International Quilt Museum & Carrefour

Amish Reimagined ist ein internationales Projekt, das aus der Zusammenarbeit zwischen dem International Quilt Museum in Lincoln (Nebraska, USA) und dem Carrefour Européen du Patchwork entstanden ist.

Als weltweit anerkannte Institution für Quiltkunst bewahrt und erforscht das International Quilt Museum eine der bedeutendsten Sammlungen dieser Art. Zu seinen Schätzen zählen außergewöhnliche historische Amish-Quilts, bekannt für ihre grafische Kraft, ihre meisterhafte Farbgestaltung und ihre zeitlose Modernität. Indem das Museum seine Sammlung für diesen künstlerischen Dialog öffnet, bekräftigt es sein Bestreben, textiles Kulturerbe über seine rein historische Dimension hinaus lebendig zu halten.

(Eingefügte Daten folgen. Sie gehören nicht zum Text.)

Lemma substring_all (s : string) : substring 0 (String.length s) s = s.
Proof.
  induction s as [|x s IH]; [reflexivity|].
  cbn [String.length substring]. now rewrite IH.
Qed.

Lemma length_app (a b : string) :
  String.length (a ++ b) = (String.length a + String.length b)%nat.
Proof.
  induction a as [|x a IH]; [reflexivity|].
  rewrite append_cons. cbn [String.length]. now rewrite IH.
Qed.

Lemma from_app (a b : string) : url.from (String.length a) (a ++ b) = b.
Proof.
  unfold url.from. rewrite length_app.
  replace (String.length a + String.length b - String.length a)%nat
    with (String.length b) by lia.
  induction a as [|x a IH]; [apply substring_all|].
  rewrite append_cons. cbn [String.length substring]. exact IH.
Qed.

(** [getScheme] on a text that starts with letters and a colon. *)
Lemma getScheme_loop_letters (rawURL scheme rest : string) (i : nat) :
  forallb url.is_letter (list_ascii_of_string scheme) = true ->
  url.getScheme_loop rawURL i (scheme ++ String ":" rest)
  = url.getScheme_loop rawURL (i + String.length scheme) (String ":" rest).
Proof.
  revert i. induction scheme as [|c scheme IH]; intros i Hletters.
  - change (EmptyString ++ String ":" rest) with (String ":" rest).
    cbn [String.length]. now rewrite Nat.add_0_r.
  - cbn [list_ascii_of_string forallb] in Hletters.
    apply andb_true_iff in Hletters as [Hc Hletters].
    rewrite append_cons. cbn [url.getScheme_loop]. rewrite Hc.
    rewrite IH by exact Hletters. cbn [String.length].
    now rewrite Nat.add_succ_r.
Qed.

Lemma getScheme_letters (c : ascii) (scheme rest : string) :
  forallb url.is_letter (list_ascii_of_string (String c scheme)) = true ->
  url.getScheme (String c scheme ++ String ":" rest)
  = Ok (String c scheme, rest).
Proof.
  intros Hletters. unfold url.getScheme.
  rewrite getScheme_loop_letters by exact Hletters.
  cbn [url.getScheme_loop Nat.add String.length Nat.eqb].
  change (url.is_letter ":") with false.
  change (url.is_digit ":" || url.one_of "+-." ":") with false.
  change (Ascii.eqb ":" ":") with true. cbv iota.
  now rewrite (upto_app (String c scheme)).
Qed.

Lemma unescape_plain (p : string) :
  plain_path p = true -> url.unescape url.encodePath p = Ok p.
Proof.
  induction p as [|c p IH]; [reflexivity|]. unfold plain_path.
  cbn [list_ascii_of_string forallb].
  intros [Hc Hp]%andb_true_iff.
  destruct (plain_char_facts c Hc) as (_ & _ & Hpercent & Hplus & _).
  cbn [url.unescape]. rewrite Hpercent, Hplus.
  cbn [url.is_host_mode andb]. now rewrite IH.
Qed.

Lemma escape_plain (p : string) :
  plain_path p = true -> url.escape p url.encodePath = p.
Proof.
  induction p as [|c p IH]; [reflexivity|]. unfold plain_path.
  cbn [list_ascii_of_string forallb].
  intros [Hc Hp]%andb_true_iff.
  destruct (plain_char_facts c Hc) as (_ & _ & _ & _ & Hescape).
  cbn [url.escape]. rewrite Hescape. now rewrite IH.
Qed.

Lemma Index_app (c : ascii) (a b : string) :
  url.Index c a = None ->
  url.Index c (a ++ String c b) = Some (String.length a).
Proof.
  induction a as [|x a IH].
  - intros _. change (EmptyString ++ String c b) with (String c b).
    cbn [url.Index]. now rewrite Ascii.eqb_refl.
  - rewrite append_cons. cbn [url.Index].
    destruct (Ascii.eqb x c); [discriminate|].
    destruct (url.Index c a); [discriminate|]. intros _.
    now rewrite IH.
Qed.

Lemma HasPrefix_slash (s : string) : url.HasPrefix (String "/" s) "/" = true.
Proof. unfold url.HasPrefix. cbn [String.prefix]. now destruct s. Qed.

Lemma parse_opaque (c : ascii) (scheme rest : string) :
  forallb url.is_letter (list_ascii_of_string (String c scheme)) = true ->
  url.stringContainsCTLByte (String c scheme ++ String ":" rest) = false ->
  url.Count "?" rest = 0%nat ->
  url.HasPrefix rest "/" = false ->
  url.parse (String c scheme ++ String ":" rest)
  = Ok {| url.Scheme := url.ToLower (String c scheme); url.Opaque := rest;
          url.User := None; url.Host := EmptyString;
          url.Path := EmptyString; url.RawPath := EmptyString;
          url.ForceQuery := false; url.RawQuery := EmptyString |}.
Proof.
  intros Hletters Hctl Hquery Hslash. unfold url.parse. rewrite Hctl.
  rewrite getScheme_letters by exact Hletters.
  rewrite append_cons.
  destruct (String.eqb_spec (String c (scheme ++ String ":" rest)) "*")
    as [Hstar|_].
  { injection Hstar as _ Hstar. now destruct scheme. }
  cbn [String.eqb].
  cbn [mbind result_bind]. rewrite split_query_absent by exact Hquery.
  rewrite Hslash. cbn [url.ToLower String.eqb negb]. reflexivity.
Qed.

Lemma from_two (s : string) : url.from 2 (String "/" (String "/" s)) = s.
Proof. apply (from_app "//"). Qed.

Lemma parse_hierarchical (c : ascii) (scheme authority path host : string)
  (user : option url.Userinfo) :
  let rest := String "/" (String "/" (authority ++ String "/" path)) in
  forallb url.is_letter (list_ascii_of_string (String c scheme)) = true ->
  url.stringContainsCTLByte (String c scheme ++ String ":" rest) = false ->
  url.Count "?" authority = 0%nat ->
  url.Index "/" authority = None ->
  url.parseAuthority authority = Ok (user, host) ->
  plain_path path = true ->
  url.parse (String c scheme ++ String ":" rest)
  = Ok {| url.Scheme := url.ToLower (String c scheme);
          url.Opaque := EmptyString;
          url.User := user; url.Host := host;
          url.Path := String "/" path; url.RawPath := EmptyString;
          url.ForceQuery := false; url.RawQuery := EmptyString |}.
Proof.
  intros rest Hletters Hctl Hquery Hslash Hauthority Hpath.
  assert (Hplain : plain_path (String "/" path) = true).
  { unfold plain_path in *. cbn [list_ascii_of_string forallb].
    now rewrite Hpath. }
  assert (Hrest : url.Count "?" rest = 0%nat).
  { subst rest. cbn [url.Count]. change (Ascii.eqb "/" "?") with false.
    rewrite Count_app, Hquery. now apply (plain_Count (String "/" path)). }
  unfold url.parse. rewrite Hctl.
  rewrite getScheme_letters by exact Hletters.
  rewrite append_cons.
  destruct (String.eqb_spec (String c (scheme ++ String ":" rest)) "*")
    as [Hstar|_].
  { injection Hstar as _ Hstar. now destruct scheme. }
  cbn [String.eqb mbind result_bind].
  rewrite split_query_absent by exact Hrest.
  replace (url.HasPrefix rest "/") with true by reflexivity.
  replace (url.HasPrefix rest "//") with true
    by (unfold url.HasPrefix, rest; cbn [String.prefix];
        now destruct (authority ++ String "/" path)).
  cbn [url.ToLower String.eqb negb andb]. unfold rest.
  rewrite from_two, Index_app by exact Hslash.
  rewrite upto_app, from_app, Hauthority. cbn [mbind result_bind].
  rewrite unescape_plain by exact Hplain. cbn [mbind result_bind].
  now rewrite escape_plain, String.eqb_refl.
Qed.

Lemma plain_prefix_no_CTL (prefix p : string) :
  url.stringContainsCTLByte prefix = false -> plain_path p = true ->
  url.stringContainsCTLByte (prefix ++ p) = false.
Proof.
  intros Hprefix Hp.
  now rewrite stringContainsCTLByte_app, Hprefix, plain_no_CTL.
Qed.

Lemma emulator_URL (p : string) :
  plain_path p = true ->
  mustBuildURL NewDefaultEmulatorHandler p
  = Some (opaque_URL "http" ("127.0.0.1:8888/v1" ++ p)).
Proof.
  intros Hp. unfold mustBuildURL, url.ParseRequestURI.
  change (base NewDefaultEmulatorHandler ++ p)
    with (String "h" "ttp" ++ String ":" ("127.0.0.1:8888/v1" ++ p)).
  rewrite parse_opaque; [reflexivity|reflexivity| | |reflexivity].
  - now apply (plain_prefix_no_CTL "http:127.0.0.1:8888/v1").
  - rewrite Count_app, (plain_Count p Hp). reflexivity.
Qed.

Lemma network_URL (host p : string) :
  url.stringContainsCTLByte host = false ->
  url.Count "?" host = 0%nat ->
  url.Index "/" host = None ->
  url.parseAuthority host = Ok (None, host) ->
  plain_path p = true ->
  mustBuildURL {| client := DefaultClient;
                  base := "https://" ++ host ++ "/v1/" |} p
  = Some (host_URL "https" host ("/v1/" ++ p)).
Proof.
  intros Hctl Hquery Hslash Hauthority Hp.
  unfold mustBuildURL, url.ParseRequestURI. cbn [base].
  replace (("https://" ++ host ++ "/v1/") ++ p)
    with (String "h" "ttps"
          ++ String ":" (String "/" (String "/"
                                       (host ++ String "/" ("v1/" ++ p))))).
  2:{ rewrite !append_assoc. reflexivity. }
  rewrite (parse_hierarchical _ _ host ("v1/" ++ p) host None);
    try assumption; try reflexivity.
  change (String "h" "ttps"
          ++ String ":" (String "/" (String "/"
                                       (host ++ String "/" ("v1/" ++ p)))))
    with ("https://" ++ host ++ "/v1/" ++ p).
  rewrite !stringContainsCTLByte_app, Hctl, (plain_no_CTL p Hp).
  reflexivity.
Qed.

(** X15.  For every path made of letters, digits, slash, minus, underscore
    and dot, each preset handler builds a URL.  The emulator's base has no
    slashes after its scheme, so its URL is opaque: it has no host and no
    path, and the whole text after "http:" is its opaque part.  The bases
    of the two networks end in a slash and every path of an operation
    starts with one, so their URLs have the host of the network and a path
    with two slashes after "/v1". *)
Theorem preset_handlers_build_plain_paths (p : string) :
  plain_path p = true ->
  mustBuildURL NewDefaultEmulatorHandler (String "/" p)
  = Some (opaque_URL "http" ("127.0.0.1:8888/v1/" ++ p))
  /\ mustBuildURL NewDefaultTestnetHandler (String "/" p)
     = Some (host_URL "https" "rest-testnet.onflow.org" ("/v1//" ++ p))
  /\ mustBuildURL NewDefaultMainnetHandler (String "/" p)
     = Some (host_URL "https" "rest-mainnet.onflow.org" ("/v1//" ++ p)).
Proof.
  intros Hp.
  assert (Hpath : plain_path (String "/" p) = true).
  { unfold plain_path in *. cbn [list_ascii_of_string forallb].
    now rewrite Hp. }
  split; [|split].
  - now rewrite emulator_URL.
  - now rewrite (network_URL "rest-testnet.onflow.org").
  - now rewrite (network_URL "rest-mainnet.onflow.org").
Qed.

Lemma preset_handlers_build_plain_paths_witness :
  mustBuildURL NewDefaultTestnetHandler "/blocks/0a1b"
  = Some (host_URL "https" "rest-testnet.onflow.org" "/v1//blocks/0a1b").
Proof.
  destruct (preset_handlers_build_plain_paths "blocks/0a1b" eq_refl)
    as (_ & Htestnet & _).
  exact Htestnet.
Defined.

(** ** Where the operations panic *)

Lemma get_returns `{Library} {A : Type} (h : Handler) (u : url.URL)
  (model : iface A) (net : transport) :
  exists r, run net (get h (Some u) model) = Returns r.
Proof.
  cbn [get run]. answer_cases net; try (eexists; reflexivity).
  destruct (Unmarshal body model) as [x [e|]]; eexists; reflexivity.
Qed.

Lemma post_returns `{Library} {A : Type} (h : Handler) (u : url.URL)
  (sent : string) (model : iface A) (net : transport) :
  exists r, run net (post h (Some u) sent model) = Returns r.
Proof.
  cbn [post run]. answer_cases net; try (eexists; reflexivity).
  destruct (Unmarshal body model) as [x [e|]]; eexists; reflexivity.
Qed.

Für dieses Projekt wurden neun europäische Künstlerinnen — Janet Twinn, Elina Lusis-Grinberga, Romana Cerna, Michèle Samter, Cosabeth Parriaud, Helene Hein, Isabelle Wiessler, Teresa Gai und Paola Machetta — eingeladen, in einen kreativen Austausch mit diesen historischen Werken zu treten. Trotz unterschiedlicher kultureller Hintergründe verbindet sie ein anspruchsvoller Umgang mit dem Quilt als zeitgenössischem künstlerischem Medium.

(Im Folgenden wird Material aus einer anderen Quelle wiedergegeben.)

(** * Barber-shop backend: the SQL access layer, the store it talks to,
      and the HTTP routes, with the properties of the specification.

    The development follows the repository:
    - [Db]     db.js: the statement builders ([insert], [update],
               [hardDelete], [buildWhereClause]);
    - [Pg]     the relational store the statements run against: text input
               of the column types, constraints of the schema;
    - [Schema] setupDatabase.js: the six tables, their constraints, the
               seed rows;
    - [Api]    routes/api.js: one function per route;
    - [App]    app.js: [cors()], dispatch of a request and the 404
               fallback;
    - [DbUtil] db.js: [escapeIdentifier], [softDelete], [tableExists],
               [initializeDatabase];
    - [Catalog], [Order], [Analysis], [History], [Refusal]: the vocabulary
               of the further properties (quoted identifiers, the order
               of the lists, the groups of the service analysis,
               sequences of requests and seeding, the parameters that
               the store refuses).

    Assumptions.  The properties hold of the store and the application
    under these assumptions, which the model builds in:
    - text parameters are read in the spellings that the application
      sends: an integer as decimal digits with an optional sign, a date
      as YYYY-MM-DD, an amount as digits with an optional fraction.  The
      store reads further spellings (blanks around a number, a fraction
      without integer digits, an exponent, a date written 20240310,
      2024-3-10 or 10.03.2024).  What is stated of a parameter that is
      read assumes the reading of the model; what is stated of a
      parameter that is refused is stated of the texts of [Refusal],
      which the store refuses whatever the spelling;
    - no text holds the character NUL, which the store refuses in any
      text;
    - the sequences behind [id SERIAL] stay below 2^31 - 1, the largest
      INTEGER: the store refuses a row whose id would be larger, and the
      model does not count that far;
    - a statement is a text that the store can parse, as the statements
      of the routes are: a syntax error is not modelled;
    - requests are served one at a time: the statements of a request are
      not interleaved with those of another request. *)

From Stdlib Require Import ZArith List String Ascii Bool Lia Arith.
From Stdlib Require Import Floats Uint63 QArith Qabs.
From Stdlib Require Import DecimalString DecimalNat Sorted Permutation.
Import ListNotations.

Local Open Scope string_scope.
Local Open Scope list_scope.
Local Open Scope Z_scope.

(** ** Small list and string helpers used by every layer *)

(** JavaScript's [array.map((x, i) => f x i)]. *)
Fixpoint mapi_from {A B : Type} (i : nat) (f : A -> nat -> B) (l : list A) : list B :=
  match l with
  | [] => []
  | x :: l' => f x i :: mapi_from (S i) f l'
  end.

Definition mapi {A B : Type} (f : A -> nat -> B) (l : list A) : list B :=
  mapi_from 0 f l.

(** Decimal text of a natural number, as [`${n}`] prints it. *)
Definition string_of_nat (n : nat) : string :=
  NilEmpty.string_of_uint (Nat.to_uint n).

(** ** db.js: statement builders *)

Module Db.

(** The JavaScript values a caller can put in a column map. *)
#[local] Set Warnings "-register-all".
Inductive jsval :=
| JNull
| JUndefined
| JBool (b : bool)
| JNum (z : Z)
| JStr (s : string)
| JArr (l : list jsval).

(** A plain object, as the list of its own properties in iteration order:
    [Object.keys], [Object.values] and [Object.entries] all walk it in
    this order. *)
Definition object := list (string * jsval).

Definition keys (o : object) : list string := map fst o.
Definition values (o : object) : list jsval := map snd o.
Definition entries (o : object) : list (string * jsval) := o.

(** A statement text is a template literal: pieces of literal text and
    positional placeholders [$n]. *)
Inductive frag :=
| Lit (s : string)
| Ph (n : nat).

Definition sql := list frag.

Definition render_frag (f : frag) : string :=
  match f with
  | Lit s => s
  | Ph n => ("$" ++ string_of_nat n)%string
  end.

Definition render (q : sql) : string :=
  fold_right (fun f acc => (render_frag f ++ acc)%string) "" q.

Durch die Gegenüberstellung eines historischen Werks und seiner heutigen Neuinterpretation unterstreicht Amish Reimagined die Lebendigkeit einer Bildsprache, die Zeiten überdauert. Die Zusammenarbeit zwischen Museum und zeitgenössischer Kunstszene zeigt, dass textiles Erbe nicht statisch ist: Es inspiriert, tritt in Dialog und entwickelt sich weiter.

Ausstellung

Amish reimagined

Gemeinde

Sainte-Marie-aux-Mines

Ausstellungsort

#1 Théâtre, Sainte-Marie-aux-Mines

Jahr

2026

Im Rahmen von Amish Reimagined wählte jede eingeladene Künstlerin einen historischen Amish-Quilt aus der Sammlung des International Quilt Museum als Ausgangspunkt für eine zeitgenössische Neuinterpretation.

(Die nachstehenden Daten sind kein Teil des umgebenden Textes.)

(** [drivesCounterPast32 fuel node s last s32]: the evaluation of [node],
    begun in the state [s], leads through a chain of initialisers of
    constants to the constant [last], entered in the state [s32] with the
    counter at 32 (or beyond), so that the increment drives it past 32.
    The chain runs through nodes not evaluated yet and may pass, between one
    constant and the next, through the operands of binary and unary
    operations, the component of a parenthesised expression and the
    identifier that refers to the next constant; where it passes through a
    right operand, the left operand has returned.  [fuel] counts the calls
    as [evaluate] does. *)
Inductive drivesCounterPast32
  : nat -> ASTNode -> ConstantEvaluator -> VariableDeclaration ->
    ConstantEvaluator -> Prop :=
| past32_declaration fuel d varDecl initializer s :
    constantToEvaluate s d varDecl initializer ->
    (32 <= m_depth s)%nat ->
    drivesCounterPast32 (S fuel) (VariableDeclarationNode d) s varDecl s
| past32_initializer fuel d varDecl initializer s last s32 :
    constantToEvaluate s d varDecl initializer ->
    (m_depth s < 32)%nat ->
    drivesCounterPast32 fuel (ExpressionNode initializer)
      (setDepth (S (m_depth s)) s) last s32 ->
    drivesCounterPast32 (S fuel) (VariableDeclarationNode d) s last s32
| past32_identifier fuel id d varDecl s last s32 :
    m_values s !! id = None ->
    declarations !! d = Some varDecl -> isConstant varDecl = true ->
    drivesCounterPast32 fuel (VariableDeclarationNode d) s last s32 ->
    drivesCounterPast32 (S fuel) (ExpressionNode (Identifier id (Some d))) s
      last s32
| past32_leftOperand fuel id loc op l r s last s32 :
    m_values s !! id = None ->
    drivesCounterPast32 fuel (ExpressionNode l) s last s32 ->
    drivesCounterPast32 (S fuel)
      (ExpressionNode (BinaryOperation id loc op l r)) s last s32
| past32_rightOperand fuel id loc op l r s v s1 last s32 :
    m_values s !! id = None ->
    eval fuel (ExpressionNode l) s = Returns v s1 ->
    drivesCounterPast32 fuel (ExpressionNode r) s1 last s32 ->
    drivesCounterPast32 (S fuel)
      (ExpressionNode (BinaryOperation id loc op l r)) s last s32
| past32_operand fuel id loc op sub s last s32 :
    m_values s !! id = None ->
    drivesCounterPast32 fuel (ExpressionNode sub) s last s32 ->
    drivesCounterPast32 (S fuel)
      (ExpressionNode (UnaryOperation id loc op sub)) s last s32
| past32_component fuel id inner s last s32 :
    m_values s !! id = None ->
    drivesCounterPast32 fuel (ExpressionNode inner) s last s32 ->
    drivesCounterPast32 (S fuel)
      (ExpressionNode (TupleExpression id [inner])) s last s32.

End CallChain.

(** *** Example programs *)

Definition uint256 : SolType := IntegerType 0 (2 ^ 256 - 1).

(** Type rules for the examples: the result type is that of the operand. *)
Definition sameTypeUnary (t : SolType) (_ : Token.t) : option SolType := Some t.
Definition sameTypeBinary (t : SolType) (_ : Token.t) (_ : SolType)
  : option SolType := Some t.
Definition printToken (_ : Token.t) : string := "op".
Definition printType (_ : SolType) : string := "type".

(** [uint256 constant a = b; uint256 constant b = a;] with the declarations
    at the addresses 1 and 2 and the two identifiers at 11 and 12. *)
Definition cyclicConstants : gmap nat VariableDeclaration :=
  <[1%nat := mkVariableDeclaration (mkLoc 0 24 (Some "c.sol")) true
               (Some (Identifier 11 (Some 2%nat))) (Some uint256)]>
  (<[2%nat := mkVariableDeclaration (mkLoc 26 50 (Some "c.sol")) true
                (Some (Identifier 12 (Some 1%nat))) (Some uint256)]> ∅).

(** The cycle unrolled: [a; b; a; b; ...], [n] declarations starting at [a]. *)
Fixpoint unrollCycle (n : nat) (a b : nat) : list nat :=
  match n with
  | O => []
  | S n' => a :: unrollCycle n' b a
  end.

Definition freshEvaluator : ConstantEvaluator := mkEvaluator [] 0 ∅.

(** A chain of [n + 1] constants at the addresses [d], [d + 1], ...: each is
    initialised by an identifier for the next one, the last one by the
    literal 7. *)
Fixpoint constantChain (n d : nat) : gmap nat VariableDeclaration :=
  match n with
  | O =>
      <[d := mkVariableDeclaration (mkLoc 0 1 (Some "c.sol")) true
               (Some (Literal (1000 + d)
                        (Some (RationalNumberType (rational_of_bigint 7)))))
               (Some uint256)]> ∅
  | S n' =>
      <[d := mkVariableDeclaration (mkLoc 0 1 (Some "c.sol")) true
               (Some (Identifier (1000 + d) (Some (S d))))
               (Some uint256)]> (constantChain n' (S d))
  end.

(** *** Vocabulary of the control-flow properties *)

(** The kinds that read a variable. *)
Definition readsVariable (k : VariableOccurrence.Kind) : Prop :=
  k = VariableOccurrence.Access \/ k = VariableOccurrence.Return
  \/ k = VariableOccurrence.InlineAssembly.

(** The unassigned set in front of the occurrence with index [i], when the
    node is entered with [atEntry]. *)
Definition unassignedBefore (occurrences : list CFG.VariableOccurrence)
    (atEntry : gset nat) (i : nat) : gset nat :=
  fst (replay 0 0 (take i occurrences) (atEntry, ∅)).

(** What an analyser does to its reporter and its two sets over its
    lifetime: it handles flagged accesses and merged unreachable ranges, in
    some sequence. *)
Inductive Action : Set :=
| ReportAccess (_emptyBody : bool) (_contractName : option string)
    (variableOccurrence : CFG.VariableOccurrence)
| ReportUnreachable (location : SourceLocation).

Definition perform (x : Action) (a : ControlFlowAnalyzer.t)
  : ControlFlowAnalyzer.t :=
  match x with
  | ReportAccess e c o => reportUninitializedAccess e c o a
  | ReportUnreachable l => reportUnreachable l a
  end.

(** The diagnostics reported between two states of the analyser. *)
Definition emitted (a a' : ControlFlowAnalyzer.t) : list Diagnostic :=
  drop (length (ControlFlowAnalyzer.m_errorReporter a))
    (ControlFlowAnalyzer.m_errorReporter a').

Definition emitsId (i : Z) (a a' : ControlFlowAnalyzer.t) : bool :=
  bool_decide (i ∈ errorId <$> emitted a a').

(** The declarations for which the unassigned-return warning (6321) is
    emitted in the course of a sequence of actions, one entry per emission;
    and likewise the ranges warned about as unreachable (5740). *)
Fixpoint warnedDeclarations (actions : list Action)
    (a : ControlFlowAnalyzer.t) : list nat :=
  match actions with
  | [] => []
  | x :: rest =>
      let a' := perform x a in
      match x with
      | ReportAccess _ _ o =>
          if emitsId 6321 a a' then [CFG.id (CFG.declaration o)] else []
      | ReportUnreachable _ => []
      end ++ warnedDeclarations rest a'
  end.

Fixpoint warnedRanges (actions : list Action)
    (a : ControlFlowAnalyzer.t) : list SourceLocation :=
  match actions with
  | [] => []
  | x :: rest =>
      let a' := perform x a in
      match x with
      | ReportUnreachable l => if emitsId 5740 a a' then [l] else []
      | ReportAccess _ _ _ => []
      end ++ warnedRanges rest a'
  end.

(** *** Example graphs *)

Definition inSource (s e : Z) : SourceLocation := mkLoc s e (Some "a.sol").
Definition noLocation : SourceLocation := mkLoc (-1) (-1) None.

Definition storagePointer : CFG.VariableDeclaration :=
  CFG.mkVariableDeclaration 100 "s" (inSource 10 20)
    (fun l => match l with Storage => true | _ => false end).

Definition unnamedReturn : CFG.VariableDeclaration :=
  CFG.mkVariableDeclaration 101 EmptyString (inSource 5 9) (fun _ => false).

(** [S storage s; if (c) { s = x; } s.a;] in a function with an unnamed
    return variable: the entry node 0 declares both, the branch 1 assigns
    [s], the join 2 reads [s], the exit 3 returns the unnamed variable. *)
Definition storagePointerExample : gmap nat CFG.CFGNode :=
  <[0%nat := CFG.mkCFGNode [] [1%nat; 2%nat]
               [CFG.mkVariableOccurrence VariableOccurrence.Declaration
                  unnamedReturn None;
                CFG.mkVariableOccurrence VariableOccurrence.Declaration
                  storagePointer (Some (inSource 10 20))]
               (inSource 0 30)]>
  (<[1%nat := CFG.mkCFGNode [0%nat] [2%nat]
                [CFG.mkVariableOccurrence VariableOccurrence.Assignment
                   storagePointer (Some (inSource 40 45))]
                (inSource 40 45)]>
  (<[2%nat := CFG.mkCFGNode [0%nat; 1%nat] [3%nat]
                [CFG.mkVariableOccurrence VariableOccurrence.Access
                   storagePointer (Some (inSource 50 55))]
                (inSource 50 55)]>
  (<[3%nat := CFG.mkCFGNode [2%nat] []
                [CFG.mkVariableOccurrence VariableOccurrence.Return
                   unnamedReturn None]
                noLocation]> ∅))).

(** An order of the occurrences by the start of their own location, those
    without one first. *)
Definition byOccurrenceStart (a b : CFG.VariableOccurrence) : bool :=
  match CFG.occurrence a, CFG.occurrence b with
  | Some la, Some lb => start la <? start lb
  | None, Some _ => true
  | _, _ => false
  end.

Definition freshAnalyzer : ControlFlowAnalyzer.t :=
  ControlFlowAnalyzer.mk [] ∅ ∅.

(** Paths along successor edges. *)
Definition successor (cfg : gmap nat CFG.CFGNode) (a b : nat) : Prop :=
  b ∈ CFG.exits (nodeAt cfg a).

Definition reaches (cfg : gmap nat CFG.CFGNode) : nat -> nat -> Prop :=
  rtc (successor cfg).

(** Every flagged access recorded for a node is a reading occurrence of a
    node that is reachable from the entry and from which that node is
    reachable; and only nodes reachable from the entry are visited. *)
Definition flagsJustified (cfg : gmap nat CFG.CFGNode) (_entry : nat)
    (st : gmap nat NodeInfo * gset nat) : Prop :=
  (forall m info, fst st !! m = Some info ->
     reaches cfg _entry m
     /\ forall p, p ∈ uninitializedVariableAccesses info ->
          reaches cfg _entry (fst p) /\ reaches cfg (fst p) m
          /\ exists o, occurrenceAt cfg p = Some o
                       /\ readsVariable (CFG.kind o))
  /\ (forall m, m ∈ snd st -> reaches cfg _entry m).

(** The nodes the traversal can meet, the variables that occur in the graph
    and the addresses of its occurrences. *)
Definition allNodes (cfg : gmap nat CFG.CFGNode) (_entry : nat) : gset nat :=
  {[_entry]}
  ∪ list_to_set (concat ((fun kv => CFG.exits (snd kv)) <$> map_to_list cfg)).

Definition allVariables (cfg : gmap nat CFG.CFGNode) : gset nat :=
  list_to_set
    (concat ((fun kv => (fun o => CFG.id (CFG.declaration o))
                          <$> CFG.variableOccurrences (snd kv))
               <$> map_to_list cfg)).

Definition allOccurrences (cfg : gmap nat CFG.CFGNode) : gset (nat * nat) :=
  list_to_set
    (concat ((fun kv => (fun i => (fst kv, i))
                          <$> seq 0 (length (CFG.variableOccurrences (snd kv))))
               <$> map_to_list cfg)).

(** Rounds of the traversal loop that always suffice. *)
Definition traverseFuel (cfg : gmap nat CFG.CFGNode) (_entry : nat) : nat :=
  (2 * (size (allNodes cfg _entry)
        * S (size (allVariables cfg) + size (allOccurrences cfg))) + 2)%nat.

(** The sets of the traversal stay within the graph. *)
Definition withinGraph (cfg : gmap nat CFG.CFGNode) (_entry : nat)
    (st : gmap nat NodeInfo * gset nat) : Prop :=
  snd st ⊆ allNodes cfg _entry
  /\ forall m info, fst st !! m = Some info ->
       unassignedVariablesAtEntry info ⊆ allVariables cfg
       /\ unassignedVariablesAtExit info ⊆ allVariables cfg
       /\ uninitializedVariableAccesses info ⊆ allOccurrences cfg.

(** What a node can still gain, and the measure of the traversal: every
    round lowers it. *)
Definition nodePotential (cfg : gmap nat CFG.CFGNode)
    (nodeInfos : gmap nat NodeInfo) (m : nat) : nat :=
  match nodeInfos !! m with
  | None => S (size (allVariables cfg) + size (allOccurrences cfg))
  | Some info =>
      ((size (allVariables cfg) - size (unassignedVariablesAtEntry info))
       + (size (allOccurrences cfg)
          - size (uninitializedVariableAccesses info)))%nat
  end.

Definition traversePotential (cfg : gmap nat CFG.CFGNode) (_entry : nat)
    (st : gmap nat NodeInfo * gset nat) : nat :=
  (2 * sum_list (nodePotential cfg (fst st) <$> elements (allNodes cfg _entry))
   + size (snd st))%nat.

(** [S storage s; if (c) { s.a; revert(); } s = x; s.a;]: the read in the
    branch 1 comes before any assignment, but the branch only leads to the
    revert node 4, not to the exit 3. *)
Definition readBeforeRevertExample : gmap nat CFG.CFGNode :=
  <[0%nat := CFG.mkCFGNode [] [1%nat; 2%nat]
               [CFG.mkVariableOccurrence VariableOccurrence.Declaration
                  storagePointer (Some (inSource 10 20))]
               (inSource 0 30)]>
  (<[1%nat := CFG.mkCFGNode [0%nat] [4%nat]
                [CFG.mkVariableOccurrence VariableOccurrence.Access
                   storagePointer (Some (inSource 40 45))]
                (inSource 40 45)]>
  (<[2%nat := CFG.mkCFGNode [0%nat] [3%nat]
                [CFG.mkVariableOccurrence VariableOccurrence.Assignment
                   storagePointer (Some (inSource 50 55));
                 CFG.mkVariableOccurrence VariableOccurrence.Access
                   storagePointer (Some (inSource 60 65))]
                (inSource 50 65)]>
  (<[3%nat := CFG.mkCFGNode [2%nat] [] [] noLocation]>
  (<[4%nat := CFG.mkCFGNode [1%nat] [] [] noLocation]> ∅)))).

Das Ausstellungsprinzip ist klar und kraftvoll: Das historische Werk wird direkt neben seiner aktuellen Neuschöpfung präsentiert und eröffnet so einen unmittelbaren Dialog zwischen Tradition und Gegenwart. Jedes zeitgenössische Werk folgt gemeinsamen Vorgaben: einem Format von 130 × 130 cm, der ausschließlichen Verwendung von einfarbigen Stoffen — handgefärbte Stoffe sind erlaubt — sowie einer klar erkennbaren Bezugnahme auf Farben, Komposition oder Quilting des gewählten Originals. Diese Rahmenbedingungen wirken nicht einschränkend, sondern beflügeln die Kreativität.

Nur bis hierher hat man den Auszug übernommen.